Seyed Hossein Mousavian, a former Iranian diplomat and Middle East security and nuclear policy specialist at Princeton University’s Program on Science and Global Security, said Iran could deliver by curtailing its nuclear program, but when it comes to assurances that the US won’t renege, “the US delegation cannot give any assurance.”

All of that is going to be difficult to overcome. Experts said the US and its European partners may have to offer speedy relief from sanctions, but also find a mechanism to reassure the rest of the world and financial institutions that it’s truly okay to do business with Iran. Vatanka said the “silver bullet” would be American buy-in, including by US businesses, which would be an important signal when it came to the “in practice” part.

Batmanghelidj, at ECFR, said Western governments got a “crash course” from the failures of JCPOA implementation and attempts to mitigate Trump’s unilateral sanctions.
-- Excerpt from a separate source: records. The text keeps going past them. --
Lemma first_max_ext f g ks b : (forall x, x ∈ ks -> f x = g x) -> first_max f ks b -> first_max g ks b.
Proof.
  intros Hfg (l1 & l2 & -> & H1 & H2). exists l1, l2. split; [done|].
  assert (f b = g b) as <- by (apply Hfg, elem_of_app; right; by left).
  split; intros x Hx; (rewrite <- (Hfg x); [auto|apply elem_of_app; auto]). right. by right.
Qed.

Lemma first_max_unique f ks b b' : first_max f ks b -> first_max f ks b' -> b = b'.
Proof.
  intros Hb Hb'. pose proof (first_max_ge f ks b Hb) as Hge. pose proof (first_max_ge f ks b' Hb') as Hge'.
  destruct Hb as (l1 & l2 & -> & H1 & _), Hb' as (k1 & k2 & Heq & H2 & _).
  assert (f b = f b') as Hf.
  { apply Z.le_antisymm; [apply Hge'|apply Hge; rewrite Heq]; apply elem_of_app; right; by left. }
  destruct (lt_eq_lt_dec (length l1) (length k1)) as [[Hlt|Hl]|Hlt].
  - assert (b ∈ k1) as Hin; [|specialize (H2 b Hin); lia]. apply list_elem_of_lookup. exists (length l1).
    assert ((k1 ++ b' :: k2) !! length l1 = Some b) as H by (rewrite <- Heq; by apply list_lookup_middle).
    by rewrite lookup_app_l in H.
  - apply app_inj_1 in Heq as [_ Heq]; [congruence|done].
  - assert (b' ∈ l1) as Hin; [|specialize (H1 b' Hin); lia]. apply list_elem_of_lookup. exists (length k1).
    assert ((l1 ++ b :: l2) !! length k1 = Some b') as H by (rewrite Heq; by apply list_lookup_middle).
    by rewrite lookup_app_l in H.
Qed.

Lemma first_max_snoc f ks b k : first_max f ks b -> first_max f (ks ++ [k]) (if f b <? f k then k else b).
Proof.
  intros Hb. destruct (Z.ltb_spec (f b) (f k)).
  - exists ks, []. split_and!; [done| |by intros x ?%not_elem_of_nil].
    intros x Hx. pose proof (first_max_ge f ks b Hb x Hx). lia.
  - destruct Hb as (l1 & l2 & -> & H1 & H2). exists l1, (l2 ++ [k]). rewrite <- app_assoc. split_and!; [done|done|].
    intros x [Hx| ->%list_elem_of_singleton]%elem_of_app; [auto|done].
Qed.

Lemma best_loop_run sim n f ks0 b ks :
  (forall k, k ∈ ks -> - n < k /\ sim !! Z.to_nat (k + (n - 1)) = Some (f k)) -> first_max f ks0 b ->
  exists b', best_loop sim n (Some (f b, b)) ks = Some (Some (f b', b')) /\ first_max f (ks0 ++ ks) b'.
Proof.
  revert ks0 b. induction ks as [|k ks IH]; intros ks0 b Hks Hb; simpl.
  { exists b. by rewrite app_nil_r. }
  destruct (Hks k) as [Hk Hl]; [by left|]. unfold update_best. destruct (Z.ltb_spec (k + (n - 1)) 0); [lia|].
  rewrite Hl. simpl. apply (first_max_snoc f ks0 b k) in Hb.
  replace (ks0 ++ k :: ks) with ((ks0 ++ [k]) ++ ks) by (by rewrite <- app_assoc).
  destruct (f b <? f k); apply IH; try done; intros; apply Hks; by right.
Qed.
And that may, counterintuitively, help negotiations. (European countries tried to set up a workaround to Trump’s sanctions, but it didn’t really do much.) The US and other countries can be prepared for pitfalls they weren’t before, and potentially could come up with ways to try to make the sanctions relief more robust and more durable.
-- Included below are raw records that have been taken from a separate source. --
(** An element that comes after [l] and strictly before [k] goes between them. *)
Lemma set_insert_at x l k :
  Forall (fun a => begin_ps a < begin_ps x) l ->
  match k with b :: _ => begin_ps x < begin_ps b | [] => True end ->
  set_insert x (l ++ k) = (l ++ x :: k, length l).
Proof.
  intros Hl Hk. unfold set_insert, set_lower_bound.
  rewrite advance_app by (eapply Forall_impl; [exact Hl|]; intros a ?; unfold TimespanComparator;
    simpl; rewrite (proj2 (Z.ltb_lt _ _)) by done; done).
  assert (advance (fun a => TimespanComparator a x) k = 0%nat) as ->.
  { destruct k as [|b k]; simpl; [done|]. unfold TimespanComparator.
    rewrite (proj2 (Z.ltb_ge _ _)), (proj2 (Z.eqb_neq _ _)) by lia. done. }
  rewrite Nat.add_0_r, take_app_length, drop_app_length.
  rewrite lookup_app_r, Nat.sub_diag by lia. destruct k as [|b k]; simpl; [done|].
  unfold TimespanComparator. rewrite (proj2 (Z.ltb_lt _ _)) by lia. done.
Qed.

(** Everything in a well-formed list ends before everything after it begins. *)
Lemma wf_begin_after s a t :
  spans_wf s -> Forall (fun b => end_ps b < begin_ps t) s -> a ∈ s -> begin_ps a < begin_ps t.
Proof.
  intros [_ Hok] Hs Ha. rewrite Forall_forall in Hok, Hs. specialize (Hok _ Ha). specialize (Hs _ Ha).
  pose proof (span_le a Hok). simpl in *. lia.
Qed.

Lemma covers_spec t x : covers t x = true <-> begin_ps t <= x < end_ps t.
Proof. unfold covers. zify_bool. lia. Qed.

(** Spans that touch the interval from [b] to [e] cover, with it, one interval. *)
Lemma touching_cover b e l x :
  b <= e -> Forall (fun a => span_ok a /\ b <= end_ps a /\ begin_ps a <= e) l ->
  foldr (fun a m => Z.min (begin_ps a) m) b l <= x < foldr (fun a m => Z.max (end_ps a) m) e l
  <-> b <= x < e \/ active l x = true.
Proof.
  intros Hbe. induction 1 as [|a l (Hok & Hb & He) Hl IH]; simpl.
  { split; [by left|]. intros [?|?]; done. }
  rewrite orb_true_iff, covers_spec. pose proof (span_le a Hok).
  assert (foldr (fun a m => Z.min (begin_ps a) m) b l <= b /\ e <= foldr (fun a m => Z.max (end_ps a) m) e l).
  { clear. induction l; simpl; lia. }
  destruct (active l x); (split; [intros Hx|intros [?|[?|?]]]); try lia; try tauto.
Qed.

Lemma begins_min b a l :
  spans_wf (a :: l) -> foldr (fun a m => Z.min (begin_ps a) m) b (a :: l) = Z.min b (begin_ps a).
Proof.
  intros [Hs Hok]. apply StronglySorted_inv in Hs as [_ Hall]. inversion_clear Hok as [|?? Ha Hl].
  pose proof (span_le a Ha). enough (Z.min (begin_ps a) b <= foldr (fun a m => Z.min (begin_ps a) m) b l <= b)
    by (simpl; lia).
  induction l as [|c l IH]; simpl; [lia|]. inversion_clear Hall as [|?? Hc Hl']. inversion_clear Hl.
  unfold before in Hc. specialize (IH Hl' ltac:(done)). lia.
Qed.

Lemma ends_max e l a :
  spans_wf (l ++ [a]) -> foldr (fun a m => Z.max (end_ps a) m) e (l ++ [a]) = Z.max e (end_ps a).
Proof.
  intros (_ & [_ Ha] & Hb)%before_wf_app. inversion_clear Ha as [|?? Hok _].
  rewrite foldr_app. simpl. pose proof (span_le a Hok).
  induction l as [|c l IH]; simpl; [lia|].
  assert (before c a) as Hc by (apply Hb; left; done). unfold before in Hc.
  rewrite IH by (intros; apply Hb; [by right|done]). lia.
Qed.

(** Replacing a middle part by one span that keeps clear of both sides. *)
Lemma wf_replace pre mid post m :
  spans_wf (pre ++ mid ++ post) -> span_ok m ->
  (forall a, a ∈ pre -> before a m) -> (forall b, b ∈ post -> before m b) ->
  spans_wf (pre ++ m :: post).
Proof.
  intros (Hpre & (Hmid & Hpost & _)%before_wf_app & Hb)%before_wf_app Hm Hl Hr.
  apply before_wf_app. split_and!; [done| |].
  - change (m :: post) with ([m] ++ post). apply before_wf_app. split_and!; [|done|].
    + split; [repeat constructor|by constructor].
    + intros a b ->%list_elem_of_singleton ?. auto.
  - intros a b Ha [->|Hin]%elem_of_cons; [auto|]. apply Hb; [done|]. apply elem_of_app. by right.
Qed.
Still, there are no guarantees for what might happen in 2024. Some experts think it may still be in Iran’s interest to take even a temporary break from sanctions, and then use that time to prepare in case another Iran-deal skeptic ends up in the White House and sanctions are reimposed.

That may be in Iran’s interest, but Iran itself might not see it that way. “Iran is in the driver’s seat,’’ said Afshon Ostovar, an Iran expert at the Naval Postgraduate School. Iran doesn’t really seem all that interested in returning to the deal, or even in getting sanctions relief.

“They’ve found a way to skirt sanctions, at least to the extent that they can stay afloat and manage the crisis that sanctions imposed upon the country,” he said. Meanwhile, they haven’t had to sacrifice or compromise in any other way; strategically, or militarily, or in terms of foreign policy,” Ostovar said.

Iran has withstood the “maximum pressure” campaign, even if it has compounded the economic pain for Iran and its people. The country may try to see if it can stall a little bit longer, while continuing to advance its interests and regional ambitions, and the nuclear program that Europeans and the US still really want to scale back.

And if that’s the case, these November talks might not deliver that so-called “mutual compliance” with the JCPOA that the parties are saying they want.